Each year following age eighteen lays a little heavier, a little more seriously. Time passes even more quickly, seeming to gather speed.
What a gift God's salvation is that wraps these years in knowing Him. This looking forward to another year getting to know better my Savior, my Father, my God. It's God's grace alone that reaches down to us; those who do did not deserve His Cross. As each year passes, I want to be more aware of this amazing grace. This Cross. This love.
These are my prayers not just for twenty-one, but for all the years that God sees fit to bless me with.
I pray the age of twenty-one will see more fruit and growth in my life. Because if I'm "standing still" in my growth, I'm really regressing.
I pray it will bring more opportunities to work for Your kingdom & that I would step out and take them even though I am afraid.
I pray it will bring along more wonderful, godly, life long friendships and the continual growth of those I have already been blessed with.
I pray it will bring along less love for this world and an ever-growing love for You and the looking forward to Your Kingdom. That my treasures would not be here on earth where moth and rust destroy. (Matthew 6:19-21)

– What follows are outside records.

(** ** The sums *)
Definition finite (x : sample) : Prop := match value x with Fin _ => True | _ => False end.
Definition amount (x : sample) : Z := match value x with Fin q => Qtrunc q | _ => 0 end.

Fixpoint total (l : list sample) : Z := match l with [] => 0 | x :: l => amount x + total l end.

(** The loop counts all requests and the failed ones, if the counters are finite; otherwise it
    raises. *)
Lemma fold_requests_spec l a b :
  (Forall finite l → fold_requests l (a, b) = Ok (a + total l, b + total (List.filter is_error_status l)))
  ∧ (¬ Forall finite l → ∃ e, fold_requests l (a, b) = Err e).
Proof.
  revert a b. induction l as [|x l IH]; intros a b.
  - split; [intros _; cbn; by rewrite !Z.add_0_r|]. intros []. constructor.
  - split.
    + intros [Hx Hl]%Forall_cons. cbn [fold_requests List.filter total]. unfold finite, fint, amount in *. destruct (value x) as [q| | |] eqn:Ev; try done.
      cbn [mbind result_bind]. rewrite (proj1 (IH _ _) Hl). unfold amount. destruct (is_error_status x); cbn [total fst snd]; unfold amount; rewrite ?Ev; apply f_equal, f_equal2; lia.
    + intros Hn. cbn [fold_requests]. unfold fint. destruct (value x) as [q| | |] eqn:Ev; try (eexists; done). cbn [mbind result_bind].
      apply (IH _ _). intros Hl. apply Hn. constructor; [|done]. unfold finite. by rewrite Ev.
Qed.

Lemma total_filter l : Forall (λ x, 0 <= amount x) l → 0 <= total (List.filter is_error_status l) <= total l.
Proof. induction 1 as [|x l Hx Hl IH]; cbn [List.filter total]; [lia|]. destruct (is_error_status x); cbn [total]; lia. Qed.

(** What a node exposes, if it answers. *)
Definition exposed (h : NodeHeartbeat) : option (list sample) :=
  if negb (nonempty (hostname h)) || (metrics_port h =? 0) then None
  else match (fetch (metrics_url (hostname h) (metrics_port h))).1 with Ok text => Some (metric _REQUEST_TOTAL (parse_exposition text)) | Err _ => None end.

(** The view of a heartbeat: its own data, the sums of what it exposes, or an explanation. *)
Record shows (b : NodeHeartbeat * Z * bool) (v : NodeView) : Prop := {
  sh_id : node_id v = h_node_id b.1.1;
  sh_address : address v = hostname b.1.1;
  sh_port : v_metrics_port v = metrics_port b.1.1;
  sh_draining : v_draining v = b.2;
  sh_heartbeat : last_heartbeat v = b.1.2;
  sh_counts : match exposed b.1.1 with
              | Some l => reachable v = true ∧ error v = "" ∧ http_requests v = total l ∧ http_errors v = total (List.filter is_error_status l)
              | None => reachable v = false ∧ nonempty (error v) = true ∧ http_requests v = 0 ∧ http_errors v = 0
              end;
}.

(** The record of a live worker, as [list_active_workers] returns it. *)
Definition record_of (b : NodeHeartbeat * Z * bool) : list (string * string) := dset "key" (_key b.1.1) (beat_mapping b.1.1 b.1.2 b.2).

(** [int] reads what [str] wrote. *)
Hypothesis int_str_pretty : ∀ z : Z, int_str (pretty z) = Some z.

Hypothesis int_str_empty : int_str "" = None.

Lemma pretty_nonempty (z : Z) : nonempty (pretty z) = true.
Proof. unfold nonempty. destruct (String.eqb_spec (pretty z) "") as [E|]; [|done]. pose proof (int_str_pretty z) as H. by rewrite E, int_str_empty in H. Qed.
(* ===== verification/Grpc.v ===== *)
(** * The gRPC service ([noema/grpc/server.py])

    Requests become tasks, and a streamed run of the engine is a producer that puts its
    steps into a bounded queue and a consumer that sends them to the client.  The engine is
    a parameter: the steps it reports, in the order of their puts, and how it ends. *)
From Stdlib Require Import ZArith QArith Lia Bool Ascii String.
From stdpp Require Import base option numbers sets strings list.
From S2P Require Import Prelude CoreTypes Degradation NeuroSymbolic.
Local Open Scope string_scope.
Local Open Scope list_scope.
Local Open Scope nat_scope.

(** ** Requests *)
Record grpc_requirement := mkGrpcReq { g_category : string; g_description : string; g_priority : Z; g_constraints : list string }.

Record ThinkRequest := mkRequest {
  r_task_id : string; r_title : string; r_description : string; r_complexity : string; r_tags : list string; r_tenant_id : string;
  r_requirements : list grpc_requirement;
}.

(** [TaskComplexity(value)] *)
Definition complexity_of (s : string) : option TaskComplexity :=
  List.find (λ c, String.eqb (complexity_value c) s) [TRIVIAL; SIMPLE; MODERATE; COMPLEX; EXTREME].

(** The priority of a requirement is validated. *)
Definition requirement_of (r : grpc_requirement) : result pyexn Requirement :=
  if ((1 <=? g_priority r) && (g_priority r <=? 10))%Z then Ok (mkRequirement (g_category r) (g_description r) (g_priority r) []) else Err ValueError.

(** [new_id]: the identifier the model generates. *)
Definition _request_to_task (new_id : string) (r : ThinkRequest) : result pyexn Task :=
  c ← (if nonempty (r_complexity r) then match complexity_of (r_complexity r) with Some c => Ok c | None => Err ValueError end else Ok MODERATE);
  reqs ← mapM requirement_of (r_requirements r);
  Ok (mkTask new_id (r_title r) (r_description r) reqs None c (r_tags r)).

(** ** The unary call *)
Record ThinkResponse := mkResponse {
  p_solution_id : string; p_task_id : string; p_title : string; p_summary : string; p_quality : string; p_confidence : Q; p_blocks : nat; p_duration : Q;
}.

(** A solution with its identifier and the duration of the thought, or the text of an
    exception; [Err] is a call aborted with [INTERNAL]. *)
Definition Think (error_text : pyexn → string) (think : Task → result string (string * Solution * Q)) (new_id : string) (r : ThinkRequest) : result string ThinkResponse :=
  match _request_to_task new_id r with
  | Err e => Err (error_text e)
  | Ok task =>
      match think task with
      | Err text => Err text
      | Ok (sid, s, duration) =>
          Ok (mkResponse sid (CoreTypes.task_id s) (s_title s) (CoreTypes.summary s) (quality_value (quality s)) (CoreTypes.confidence s) (length (code_blocks s)) duration)
      end
  end.

(** ** The stream *)
Record ThinkStatus := mkStatus { stage : string; status : string; progress : Q; message : string; correlation_id : string }.

Inductive step_event :=
| StepStart (name label : string) (completed total : nat)
| StepEnd (name result : string) (completed total : nat).

Inductive ending := Solved (id : string) | Raised (text : string).

(** [done / total if total else z] *)
Definition ratio (z : Q) (completed total : nat) : Q :=
  match total with O => z | _ => (inject_Z (Z.of_nat completed) / inject_Z (Z.of_nat total))%Q end.

Definition status_of_event (cid : string) (e : step_event) : ThinkStatus :=
  match e with
  | StepStart name label n total => mkStatus name "running" (ratio 0 n total) label cid
  | StepEnd name result n total => mkStatus name (if String.prefix "FAILED" result then "failed" else "ok") (ratio 1 n total) (String.substring 0 200 result) cid
  end.

Definition last_status (cid : string) (e : ending) : ThinkStatus :=
  match e with
  | Solved id => mkStatus "completed" "ok" 1 ("Solution: " +:+ id) cid
  | Raised text => mkStatus "error" "failed" 1 text cid
  end.

(** What the run of [_run_think] puts into the queue. *)
Definition script (cid : string) (events : list step_event) (e : ending) : list ThinkStatus := map (status_of_event cid) events ++ [last_status cid e].

Definition terminal (s : ThinkStatus) : bool := String.eqb (stage s) "completed" || String.eqb (stage s) "error".

Definition maxsize : nat := 64.

(** [todo]: what the run has still to put; [closed]: the generator has ended, and cancelled the
    run. *)
Record stream := mkStream { todo : list ThinkStatus; queue : list ThinkStatus; sent : list ThinkStatus; closed : bool }.

Inductive action := Put | Get | Leave.     (* [Leave]: the client goes *)

Definition stream_step (s : stream) (a : action) : option stream :=
  if closed s then None
  else match a with
       | Put => match todo s with
                | x :: l => if length (queue s) <? maxsize then Some (mkStream l (queue s ++ [x]) (sent s) false) else None
                | [] => None
                end
       | Get => match queue s with x :: q => Some (mkStream (todo s) q (sent s ++ [x]) (terminal x)) | [] => None end
       | Leave => Some (mkStream (todo s) (queue s) (sent s) true)
       end.

Definition stream_init (l : list ThinkStatus) : stream := mkStream l [] [] false.

(** [ThinkStream], up to the stream: [correlation_id = request.task_id or task.id] *)
Definition ThinkStream (new_id : string) (r : ThinkRequest) (run : Task → list step_event * ending) : result pyexn stream :=
  task ← _request_to_task new_id r;
  let cid := if nonempty (r_task_id r) then r_task_id r else id task in
  let '(events, e) := run task in
  Ok (stream_init (script cid events e)).

(** ** The other calls *)
Record MetricsResponse := mkMetricsResponse { m_processed : Z; m_successful : Z; m_failed : Z; m_rate : Q; m_calls : Z; m_refinements : Z }.

(** [get_metrics] of the neuro-symbolic engine, if there is one, with its success rate. *)
Definition GetMetrics (ns : option (metrics * Q)) : MetricsResponse :=
  match ns with
  | Some (m, rate) => mkMetricsResponse (tasks_processed m) (tasks_successful m) (tasks_failed m) rate (total_llm_calls m) (total_refinements m)
  | None => mkMetricsResponse 0 0 0 0 0 0
  end.

(** Cancelled or not, the task and a status. *)
Definition CancelTask {V} (mgr : option (Cancellation.CancellationManager (V := V))) (task_id : string) : bool * string * string * option (Cancellation.CancellationManager (V := V)) :=
  match mgr with
  | None => (false, task_id, "not_found", None)
  | Some m => let '(b, m) := Cancellation.cancel task_id m in (b, task_id, if b : bool then "cancelled" else "not_found", Some m)
  end.

(** ** The stream is complete *)
Record stream_inv (l : list ThinkStatus) (s : stream) : Prop := {
  si_all : sent s ++ queue s ++ todo s = l;
  si_room : length (queue s) <= maxsize;
}.

Lemma stream_step_inv l s a s' : stream_inv l s → stream_step s a = Some s' → stream_inv l s'.
Proof.
  intros [H1 H2]. unfold stream_step. destruct (closed s); [done|]. destruct a.
  - destruct (todo s) as [|x t]; [done|]. destruct (Nat.ltb_spec (length (queue s)) maxsize); [|done]. intros [= <-].
    split; cbn [sent queue todo]; [by rewrite <- app_assoc|]. rewrite length_app. cbn [List.length]. lia.
  - destruct (queue s) as [|x q]; [done|]. intros [= <-]. split; cbn [sent queue todo]; [by rewrite <- app_assoc|]. cbn in H2. lia.
  - by intros [= <-].
Qed.

(** Only the last status of a script ends the stream, if no step is named like an end. *)
Definition plain_steps (events : list step_event) : Prop :=
  Forall (λ e, match e with StepStart n _ _ _ | StepEnd n _ _ _ => n ≠ "completed" ∧ n ≠ "error" end) events.

Lemma plain_not_terminal cid e : (match e with StepStart n _ _ _ | StepEnd n _ _ _ => n ≠ "completed" ∧ n ≠ "error" end) → terminal (status_of_event cid e) = false.
Proof. unfold terminal. destruct e as [n lab k t|n r k t]; intros [H1%String.eqb_neq H2%String.eqb_neq]; cbn [status_of_event stage]; by rewrite H1, H2. Qed.

Lemma terminal_is_last cid events e pre x post : plain_steps events → script cid events e = pre ++ x :: post → terminal x = true → post = [].
Proof.
  intros Hp E Hx. destruct (decide (post = [])) as [|Hn]; [done|exfalso]. destruct (exists_last Hn) as (post' & z & ->).
  unfold script in E. rewrite app_comm_cons, app_assoc in E. apply app_inj_tail in E as [E _].
  assert (x ∈ map (status_of_event cid) events) as Hin by (rewrite E; set_solver). apply list_elem_of_fmap in Hin as (ev & -> & Hev).
  unfold plain_steps in Hp. rewrite Forall_forall in Hp. by rewrite plain_not_terminal in Hx by (by apply Hp).
Qed.

(** Nothing is left when the stream is closed, and something before. *)
Definition to_the_end (l : list ThinkStatus) (s : stream) : Prop := if closed s then sent s = l else queue s ++ todo s ≠ [].

Lemma to_the_end_step cid events e s a s' : plain_steps events → a ≠ Leave → let l := script cid events e in
  stream_inv l s → to_the_end l s → stream_step s a = Some s' → to_the_end l s'.
Proof.
  intros Hp Ha l [H1 _] Ht. unfold stream_step, to_the_end in *. destruct (closed s); [done|]. destruct a; [| |done].
  - destruct (todo s) as [|x t]; [done|]. destruct (length (queue s) <? maxsize); [|done]. intros [= <-]. cbn [closed queue todo]. rewrite <- app_assoc. by destruct (queue s).
  - destruct (queue s) as [|x q]; [done|]. intros [= <-]. cbn [closed sent queue todo]. destruct (terminal x) eqn:Ex.
    + pose proof (terminal_is_last cid events e (sent s) x (q ++ todo s) Hp (eq_sym H1) Ex) as En. by rewrite <- H1, <- app_comm_cons, En.
    + intros En. rewrite <- app_comm_cons, En in H1. unfold l, script in H1. apply app_inj_tail in H1 as [_ ->]. by destruct e.
Qed.

Definition measure (s : stream) : nat := 2 * length (todo s) + length (queue s) + (if closed s then 0 else 1).

Lemma measure_decreases s a s' : stream_step s a = Some s' → measure s' < measure s.
Proof.
  unfold stream_step, measure. destruct (closed s); [done|]. destruct a.
  - destruct (todo s) as [|x t]; [done|]. destruct (length (queue s) <? maxsize); [|done]. intros [= <-]. cbn [closed queue todo List.length]. rewrite length_app. cbn [List.length]. lia.
  - destruct (queue s) as [|x q]; [done|]. intros [= <-]. cbn [closed queue todo List.length]. destruct (terminal x); lia.
  - intros [= <-]. cbn [closed queue todo]. lia.
Qed.

(** A stream that nobody leaves sends everything, in order.  At any time what was sent is a
    beginning of what the run reports, and the queue is within its limit; a step is possible
    until the stream is closed, there are at most two steps for every status and one more,
    and a closed stream has sent everything, the end of the run last, if no step is named
    like an end. *)
Theorem stream_complete cid events e l s : plain_steps events → exec stream_step (stream_init (script cid events e)) l = Some s → Leave ∉ l →
  sent s `prefix_of` script cid events e ∧ length (queue s) <= maxsize
  ∧ (closed s = false → is_Some (stream_step s Get) ∨ is_Some (stream_step s Put))
  ∧ length l <= 2 * S (length events) + 1 ∧ (closed s = true → sent s = script cid events e).
Proof.
  intros Hp Hr Hl. set (k := script cid events e) in *.
  assert (stream_inv k s ∧ to_the_end k s) as [[H1 H2] Ht].
  { eapply (exec_invariant stream_step (λ s, stream_inv k s ∧ to_the_end k s) (λ a, a ≠ Leave)); [|apply Forall_forall; intros a Ha Ea; subst a; exact (Hl Ha)| |exact Hr].
    - intros s0 a s1 [Hi He] Ha Hs. split; [by eapply stream_step_inv|by eapply to_the_end_step].
    - split; [split; cbn; [done|lia]|]. cbn. unfold k, script. by destruct (map _ events). }
  assert (length l + measure s <= measure (stream_init k)) as Hm.
  { eapply (exec_bound stream_step (λ _, True) measure); [|done|exact Hr]. intros s0 a s1 _ Hs. split; [done|by apply measure_decreases in Hs]. }
  split_and!; [by exists (queue s ++ todo s)|done| | |].
  - intros Hc. unfold to_the_end in Ht. rewrite Hc in Ht. unfold stream_step. rewrite Hc. destruct (queue s) as [|x q]; [|left; by eexists].
    right. destruct (todo s) as [|x t]; [done|]. by eexists.
  - unfold measure, stream_init, k, script in Hm. cbn [todo queue closed List.length] in Hm. rewrite length_app, length_map in Hm. cbn [List.length] in Hm. lia.
  - intros Hc. unfold to_the_end in Ht. by rewrite Hc in Ht.
Qed.

(** ** Runs *)
Definition demo_events : list step_event := [StepStart "plan" "Planning" 0 1; StepEnd "plan" "a plan" 1 1].
Definition demo_stream (events : list step_event) : stream := stream_init (script "c" events (Solved "s1")).
Definition demo_run : list action := [Put; Get; Put; Put; Get; Get].

Lemma demo_run_exec : exec stream_step (stream_init (script "c" demo_events (Solved "s1"))) demo_run = Some (mkStream [] [] (script "c" demo_events (Solved "s1")) true).
Proof. reflexivity. Qed.

Lemma stream_complete_witness : length demo_run <= 2 * S (length demo_events) + 1 ∧ sent (mkStream [] [] (script "c" demo_events (Solved "s1")) true) = script "c" demo_events (Solved "s1").
Proof.
  pose proof (stream_complete "c" demo_events (Solved "s1") demo_run (mkStream [] [] (script "c" demo_events (Solved "s1")) true)) as H.
  destruct H as (_ & _ & _ & H1 & H2); [repeat constructor; discriminate|exact demo_run_exec|unfold demo_run; set_solver|]. by split; [|apply H2].
Defined.

(** A step that is called like an end of the stream ends it: the client sees neither the rest
    nor the solution. *)
Example step_named_completed : (λ s, (map stage (sent s), closed s)) <$> exec stream_step (demo_stream [StepStart "completed" "" 0 2; StepStart "x" "" 1 2]) [Put; Get] = Some (["completed"], true).
Proof. reflexivity. Qed.

(** A requirement without a priority has priority 0 on the wire, which the model refuses; and
    the constraints, the tenant and the identifier of a request do not reach the task. *)
Example default_priority_refused : _request_to_task "n" (mkRequest "" "t" "" "" [] "" [mkGrpcReq "c" "d" 0 []]) = Err ValueError.
Proof. reflexivity. Qed.

Example request_fields_lost :
  _request_to_task "n" (mkRequest "task-7" "t" "d" "" [] "acme" [mkGrpcReq "c" "d" 5 ["hard limit"]]) = _request_to_task "n" (mkRequest "" "t" "d" "" [] "" [mkGrpcReq "c" "d" 5 []]).
Proof. reflexivity. Qed.
(* ===== verification/Admin.v ===== *)
(** * The admin API ([noema/api/admin.py])

    The history of tasks from the audit log, the metrics of a tenant, the cached metrics of
    the engine, and inclusion proofs: the endpoint that returns one and the endpoint that
    checks one, over [AuditLog] and [MerkleProof].  [Err] is the status of an
    [HTTPException]; [audit.query] is a parameter with what [AuditLog] shows of it. *)
From Stdlib Require Import ZArith QArith Lia Bool Ascii String.
From stdpp Require Import base option numbers sets strings sorting list.
From S2P Require Import Prelude Symbolic MerkleProof AuditLog.
Local Open Scope string_scope.
Local Open Scope list_scope.
Local Open Scope nat_scope.

(** ** Cached metrics *)
Definition _METRICS_CACHE_TTL : Q := 5.

(** The last result with the time of its computation. *)
Definition metrics_cache := option (json * Q).

(** [compute]: the metrics of the engine, or nothing while the service starts. *)
Definition admin_metrics (now : Q) (compute : option json) (c : metrics_cache) : metrics_cache * result Z json :=
  let fresh := match compute with Some j => (Some (j, now), Ok j) | None => (c, Err 503%Z) end in
  match c with
  | Some (j, at_) => if truthy j && Qltb (now - at_) _METRICS_CACHE_TTL then (c, Ok j) else fresh
  | None => fresh
  end.

(** Metrics that are served are less than five seconds old. *)
Lemma metrics_are_recent now compute c c' j : admin_metrics now compute c = (c', Ok j) →
  ∃ at_, c' = Some (j, at_) ∧ (at_ = now ∨ (now - at_ < _METRICS_CACHE_TTL)%Q).
Proof.
  unfold admin_metrics. destruct c as [[k at_]|].
  - destruct (truthy k && Qltb (now - at_) _METRICS_CACHE_TTL) eqn:E.
    + intros [= <- <-]. apply andb_true_iff in E as [_ E%Qltb_lt]. eauto.
    + destruct compute; [|done]. intros [= <- <-]. eauto.
  - destruct compute; [|done]. intros [= <- <-]. eauto.
Qed.

(** ** The history *)
Section history.
(** [audit.query(tenant_id=..., limit=...)] *)
Context (query : string → nat → result pyexn (list obj)).

(** The loop over the files, which ends when there are enough events; a tenant whose query
    raises is left out. *)
Fixpoint collect_tenants (stems : list string) (max_results : nat) (acc : list obj) : list obj :=
  match stems with
  | [] => acc
  | tenant :: stems =>
      match query tenant max_results with
      | Err _ => collect_tenants stems max_results acc
      | Ok events =>
          let acc := acc ++ events in
          if max_results <=? length acc then acc else collect_tenants stems max_results acc
      end
  end.

(** The newest first; equal timestamps keep their order. *)
Definition newest_first (l : list obj) : list obj := stable_sort (λ r1 r2, negb (String.leb (stamp_of r1) (stamp_of r2))) l.

(** [stems]: the names of the files of the directory, if it exists. *)
Definition _query_all_tenants (stems : list string) (max_results : nat) : list obj :=
  take max_results (newest_first (collect_tenants stems max_results [])).

Definition admin_task_history (audit : bool) (stems : list string) (tenant : option string) (limit offset : nat) : result Z (list obj) :=
  if negb audit then Err 503%Z
  else
    match tenant with
    | Some t =>
        if nonempty t
        then match query t (limit + offset) with Ok events => Ok (take limit (drop offset events)) | Err _ => Err 500%Z end
        else Ok (take limit (drop offset (_query_all_tenants stems (limit + offset))))
    | None => Ok (take limit (drop offset (_query_all_tenants stems (limit + offset))))
    end.
End history.

(** ** Metrics of a tenant *)
Record quota_view := mkQuota { monthly_budget_usd : Q; max_concurrent_tasks : Z; max_tasks_per_hour : Z }.
Record tenant_view := mkTenant { tv_tenant : string; tv_features : obj; tv_quota : option quota_view; recent_task_count : nat }.

(** Each service may be absent ([None]) or raise. *)
Definition admin_tenant_metrics (tenant : string) (ff : option (result pyexn obj)) (qm : option (result pyexn quota_view))
    (audit : option (nat → result pyexn (list obj))) : tenant_view :=
  mkTenant tenant (match ff with Some (Ok f) => f | _ => [] end) (match qm with Some (Ok q) => Some q | _ => None end)
    (match audit with Some query => match query 1000 with Ok l => length l | Err _ => 0 end | None => 0 end).

(** ** Proofs as JSON *)
Definition proof_json (p : InclusionProof) (leaf : json) : obj :=
  let d := to_dict p in
  [("leaf_hash", JStr (d_leaf_hash d)); ("path", JArr (map (λ x, JArr [JStr x.1; JBool x.2]) (d_path d))); ("root_hash", JStr (d_root_hash d));
   ("block_index", JNum (inject_Z (Z.of_nat (d_block_index d)))); ("leaf_data", leaf)].

(** [for x in j], and [a, b = j] *)
Definition char_strings (s : string) : list json := map (λ a, JStr (String a "")) (list_ascii_of_string s).
Definition iterate (j : json) : result pyexn (list json) :=
  match j with
  | JArr l => Ok l
  | JStr s => Ok (char_strings s)
  | JObj d => Ok (map (λ kv, JStr kv.1) d)
  | _ => Err TypeError
  end.
Definition unpack2 (j : json) : result pyexn (json * json) :=
  l ← iterate j; match l with [a; b] => Ok (a, b) | _ => Err ValueError end.

(** [bytes.fromhex(j)] *)
Definition fromhex_json (j : json) : result pyexn bytes := match j with JStr s => fromhex s | _ => Err TypeError end.

Definition key_of (k : string) (d : obj) : result pyexn json := match dget k d with Some j => Ok j | None => Err KeyError end.

Fixpoint path_of_json (l : list json) : result pyexn (list (bytes * bool)) :=
  match l with
  | [] => Ok []
  | j :: l => hd ← unpack2 j; h ← fromhex_json hd.1; rest ← path_of_json l; Ok ((h, truthy hd.2) :: rest)
  end.

(** [InclusionProof.from_dict]; the index is kept as it came. *)
Definition proof_of_json (d : obj) : result pyexn (InclusionProof * json) :=
  lh ← (j ← key_of "leaf_hash" d; fromhex_json j);
  p ← (j ← key_of "path" d; l ← iterate j; path_of_json l);
  rh ← (j ← key_of "root_hash" d; fromhex_json j);
  i ← key_of "block_index" d;
  Ok (mkInclusionProof lh p rh 0, i).

Section proofs.
Context (sha256 : bytes → bytes) (serialize : json → bytes).

Record verdict := mkVerdict { valid : bool; v_index : json; v_root : string }.

Definition admin_audit_verify (payload : obj) : result Z verdict :=
  match dget "proof" payload with
  | None => Err 422%Z
  | Some proof_data =>
      if negb (truthy proof_data) then Err 422%Z
      else match proof_data with
           | JObj d =>
               match default (default JNull (dget "leaf_data" d)) (dget "leaf_data" payload) with
               | JNull => Err 422%Z
               | leaf =>
                   match proof_of_json d with
                   | Ok (p, i) => Ok (mkVerdict (verify_inclusion_proof sha256 serialize p leaf) i (hex (root_hash p)))
                   | Err _ => Err 422%Z
                   end
               end
           | _ => Err 422%Z
           end
  end.

(** [proof]: the answer of [get_proof_for_task]; the tenant of the context is used if none is
    given. *)
Definition admin_audit_proof (audit : bool) (get_proof : string → string → result pyexn (InclusionProof * json)) (task : string) (tenant : option string) (context_tenant : string)
    : result Z (string * string * obj) :=
  if negb audit then Err 503%Z
  else
    let t := match tenant with Some t => if nonempty t then t else if nonempty context_tenant then context_tenant else "default"
             | None => if nonempty context_tenant then context_tenant else "default" end in
    match get_proof t task with
    | Ok (p, leaf) => Ok (t, task, proof_json p leaf)
    | Err ValueError => Err 404%Z
    | Err _ => Err 500%Z
    end.
End proofs.

(** ** What the history shows *)

(** [query] answers with the first rows of a list that does not depend on the limit. *)
Class PagedQuery (query : string → nat → result pyexn (list obj)) := {
  all_rows : string → result pyexn (list obj);
  query_take : ∀ t n, query t n = (l ← all_rows t; Ok (take n l));
}.

#[local] Instance newer_dec : RelDecision later.
Proof. intros r1 r2. unfold later. apply _. Defined.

I pray it will bring forth encouraging and truth-filled words to this blog and my music. I pray my words would be sweeter and life giving to those around me. That the poison of pride would have no place. That You would be in every lyric, note, word.
I pray twenty-one would see more times of worship around bonfires and more evenings of laughter, joy, and precious memories made with friends and family as we learn to love each other better because our friendships are built on You.
I pray I wouldn't be afraid to hope more because my hope is built on You. I pray it will be a year of increasing faith. Hope for the things not yet seen and a boldness before Your throne of grace in prayer and not limiting You; asking You for big things.
I pray it will bring more love for people and more grace for the inevitable failures and disappointments that we each commit. That my hope would be found in You alone and not dependent on the rise and fall of people, circumstances, or seasons of life.
I pray you would continue to show me all of the things I struggle with making idols of. That You would refine and weed out all that is not of You.
I pray I would be a woman who is constantly surrendering control of her life and giving it over to You in faith; not a manipulator of circumstances or a woman who grasps at closed doors. A woman who truly believes that all of the answers of "no, not yet, or wait" are truly Your best for me.
I pray twenty-one would see a woman more radiant and fulfilled in You. That people would see more of You in me. That it would see me become a woman that mirrors You and is unconcerned with what the world thinks of me as an individual outside of You. That my actions would not be motivated by a concern for what this world thinks.
I pray I would grow in compassion. That I would look outward and my heart would break even more over the lost, the broken, the hungry, the hopeless, and those who dwell in darkness.
I pray it would see a woman who trusts You and does not cease living though she has desires and dreams that must turn into prayers. A woman who fights to live now. Who praises You through the waiting.
I pray that ugly pride would never win and keep me from taking every opportunity to say 'I love you' or showing love to those You have placed in my life. That family and friends would never be commonplace or taken for granted.
I pray twenty-one would be a year of stepping out in faith & doing hard things. For loving the least and sharing your gospel with those who don't know Your Name. That I would listen to the calls you place on my heart.
I pray that as inevitable heartaches and challenges come, I would use those times to look for Your faithfulness amongst brokenness. That I would choose to see how You are graciously moving away, or towards something else that is far better than my own finite plans.
I pray twenty-one and all the following years would be as life changing as twenty has been. That the Cross would grow ever more to be the backdrop, the reason, the foundation for everything.